At the time, it wasn’t an unfair question to ask.

Selden is a former top 15 recruit. He is a guy who was expected to go one-and-done that played poorly in the first big game of his third year on campus. But after three days it Maui, it appears that the old Wayne Selden is gone.

[MORE: Kansas got Cheick Diallo news today]

He capped an MVP performance in the Maui Invitational with 25 points and seven boards on 8-for-11 shooting as the No. 5 Kansas Jayhawks knocked off No. 19 Vanderbilt, 70-63, in the title game. Selden was terrific for the entire weekend, averaging 21.5 points in the two games against Division I competition and shooting 12-for-17 from beyond the arc in the three game tournament.

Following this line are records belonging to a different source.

(* ===== verification/InitSafety.v ===== *)
(** * The launch of the init process: properties

    What the kernel's page table, the thread list and the ready queues hold
    once the init process has been created, and when the launch fails. *)

From S2P Require Import Prelude Cap Thread Sched Pmm PmmSafety Vm VmSafety VmInit VmRange VmPages AddrSpace AddrSpaceSafety.
From S2P Require Import Exec ExecSafety ExecLoad Services Kernel Syscall SyscallSafety InitProcess.
Local Open Scope list_scope.
Local Open Scope Z_scope.

(** ** Pages of the active table *)

(** The active table is the well-formed one at [root]. *)
Record active (root : Z) (v : Vm) : Prop := {
  ac_ok : vm_ok v root;
  ac_root : active_pml4 v = root;
  ac_nonzero : root ≠ 0;
}.

Lemma active_evolves root v v' : active root v → evolves v v' root → active root v'.
Proof. intros [] []. split; [done|congruence|done]. Qed.

Lemma map_page_root root v virt phys flags :
  active root v → map_page v virt phys flags = map_page_in_pml4 v root virt phys flags.
Proof.
  intros [_ Hr H0]. unfold map_page, map_page_in_pml4. destruct (_ || _); [done|].
  by rewrite Hr, (proj2 (Z.eqb_neq _ _) H0).
Qed.

Lemma unmap_page_root root v virt :
  active root v →
  let v1 := (unmap_page_in_pml4 v root virt).1 in
  (unmap_page v virt).1 = v1 ∨ (unmap_page v virt).1 = invalidate_page v1 virt.
Proof.
  intros [_ Hr H0]. unfold unmap_page, unmap_page_in_pml4, walk_to_entry. destruct (negb _); [by left|].
  rewrite Hr, (proj2 (Z.eqb_neq _ _) H0). destruct (walk_to_entry_with_root_user _ _ _ _ _) as [v1 [[ea c]|e]]; [|by left].
  destruct (negb _); [by left|by right].
Qed.

Lemma evolves_invalidate root v v' virt : evolves v v' root → evolves v (invalidate_page v' virt) root.
Proof. intros [[] [] ?]. split; [by split|by split|done]. Qed.

Lemma unmap_page_gone root v virt :
  active root v → is_page_aligned virt = true →
  let v' := (unmap_page v virt).1 in
  evolves v v' root ∧
  ∀ w, mapping v' root w = if decide (leaf_indices w = leaf_indices virt) then None else mapping v root w.
Proof.
  intros Ha Hv. pose proof (unmap_page_root root v virt Ha) as Hu. destruct Ha as [Hok _ H0].
  destruct (unmap_page_in_pml4 v root virt) as [v1 r] eqn:E. cbn [fst] in Hu.
  pose proof (unmap_pml4_evolves _ _ _ _ _ Hok E) as Hev.
  apply unmap_any in E as (_ & Hm & _); [|done..]. cbv zeta.
  destruct Hu as [-> | ->]; (split; [|exact Hm]); [done|by apply evolves_invalidate].
Qed.

Lemma range_unmapped_nil root virt k v : vm_ok v root → range_unmapped root virt k 0 v v.
Proof. intros. split; [done|intros; lia|done]. Qed.

Lemma unmap_pages_range root virt n k c v :
  active root v → low_region virt n → 0 ≤ k → 0 ≤ c → k + c ≤ n →
  let v' := foldl (λ v i, (unmap_page v (virt + i * PAGE_SIZE)).1) v (seqZ k c) in
  evolves v v' root ∧ range_unmapped root virt k c v v'.
Proof.
  intros Ha Hlow Hk Hc. revert k v Ha Hk. pattern c. apply natlike_ind; [|clear c Hc; intros c Hc IH|done]; intros k v Ha Hk Hn.
  { cbn. split; [apply evolves_refl, Ha|apply range_unmapped_nil, Ha]. }
  rewrite seqZ_cons by lia. cbn [foldl]. rewrite Z.pred_succ.
  destruct (unmap_page_gone root v (virt + k * PAGE_SIZE) Ha) as [Hev Hm].
  { eapply low_page_aligned, (low_region_page virt n k); [done|lia]. }
  set (v1 := (unmap_page v (virt + k * PAGE_SIZE)).1) in *. clearbody v1.
  destruct (IH (k + 1) v1 (active_evolves _ _ _ Ha Hev)) as [Hev2 Hr]; [lia|lia|].
  split; [by eapply evolves_trans|]. rewrite <- Z.add_1_r. by eapply range_unmapped_cons.
Qed.

(** Pages [k .. k + c) of the region at [virt] have the frames [frame i] in
    [v'], whatever they had in [v]; nothing else differs. *)
Record installed (root virt : Z) (frame : Z → Z) (flags k c : Z) (v v' : Vm) : Prop := {
  is_in : ∀ i, k ≤ i < k + c → mapping v' root (page_at virt i) = Some (pte_set (frame i) flags);
  is_out : ∀ w, (∀ i, k ≤ i < k + c → leaf_indices w ≠ leaf_indices (page_at virt i)) →
    mapping v' root w = mapping v root w;
}.

Lemma installed_cons root virt frame flags n k c v v1 v2 :
  low_region virt n → 0 ≤ k → 0 ≤ c → k + 1 + c ≤ n →
  (∀ w, mapping v1 root w =
     if decide (leaf_indices w = leaf_indices (page_at virt k)) then Some (pte_set (frame k) flags)
     else mapping v root w) →
  installed root virt frame flags (k + 1) c v1 v2 → installed root virt frame flags k (c + 1) v v2.
Proof.
  intros Hlow Hk Hc Hn Hm [Hin Hout]. split.
  - intros i Hi. destruct (decide (i = k)) as [->|]; [|apply Hin; lia].
    rewrite Hout, Hm, decide_True; [done|done|]. intros j Hj E.
    apply (region_page_inj virt n) in E; [lia|done|lia..].
  - intros w Hw. rewrite Hout, Hm, decide_False; [done|apply Hw; lia|]. intros i Hi. apply Hw. lia.
Qed.

(** One page: mapped, after it was unmapped if it is to be replaced. *)
Lemma map_one root replace v virt phys flags v' :
  active root v → is_page_aligned virt = true → is_page_aligned phys = true → pte_is_present flags = true →
  let v1 := if replace : bool then (unmap_page v virt).1 else v in
  map_page v1 virt phys flags = (v', Ok tt) →
  evolves v v' root ∧ (replace = false → mapping v root virt = None) ∧
  ∀ w, mapping v' root w =
    if decide (leaf_indices w = leaf_indices virt) then Some (pte_set phys flags) else mapping v root w.
Proof.
  intros Ha Hv Hp Hf v1 E.
  assert (evolves v v1 root ∧ (replace = false → v1 = v) ∧
    ∀ w, leaf_indices w ≠ leaf_indices virt → mapping v1 root w = mapping v root w) as (Hev & Hsame & Hm1).
  { unfold v1. destruct replace; [|split; [apply evolves_refl, Ha|done]].
    destruct (unmap_page_gone root v virt Ha Hv) as [Hev Hm]. split_and!; [done|done|].
    intros w Hw. by rewrite Hm, decide_False. }
  clearbody v1. pose proof (active_evolves _ _ _ Ha Hev) as Ha1. rewrite (map_page_root root) in E by done.
  pose proof (map_pml4_evolves _ _ _ _ _ _ _ (ac_ok _ _ Ha1) E) as Hev2.
  apply map_in_pml4_internal in E; [|apply Ha|done|done].
  apply map_internal_spec in E as (_ & _ & _ & _ & Hnone & _ & Hm); [|apply Ha1].
  split_and!; [by eapply evolves_trans|intros Hr; by rewrite <- (Hsame Hr)|].
  intros w. rewrite Hm, Hf. case_decide; [done|by apply Hm1].
Qed.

It was the best that we’ve seen Selden play during his Jayhawk career, and it came in a game the Jayhawks desperately needed it. Vanderbilt is a damn good team. They’re ranked 19th, which may actually be too low, and they seem to clearly be the biggest challenger to Kentucky in the SEC. They jumped out to a double-digit lead on Kansas in the first half as the Jayhawks seemed to be sleep-walking early in the game.

Enter Selden. He drilled three threes in the first half and scored 13 of the 26 Jayhawk points to keep them close. In other words, he played like a star on a night Kansas desperately needed someone to step up and play like a star. Remember: this is a dude that had enough talent and potential in high school to be considered a McDonald’s All-American and a potential lottery pick. The ability is there:

(That move is filthy.)

The question has always been whether or not he is capable of putting it all together, of being the guy that can be relied upon to make the big play in the big moment, to carry a team with title aspirations.

And to be fair, the jury is still out in that regard. Are we just going to ignore those four free throws he clanged down the stretch?

But seeing Selden have this kind of performance in a game like this against a team that is this good is unquestionably a positive for Kansas moving forward.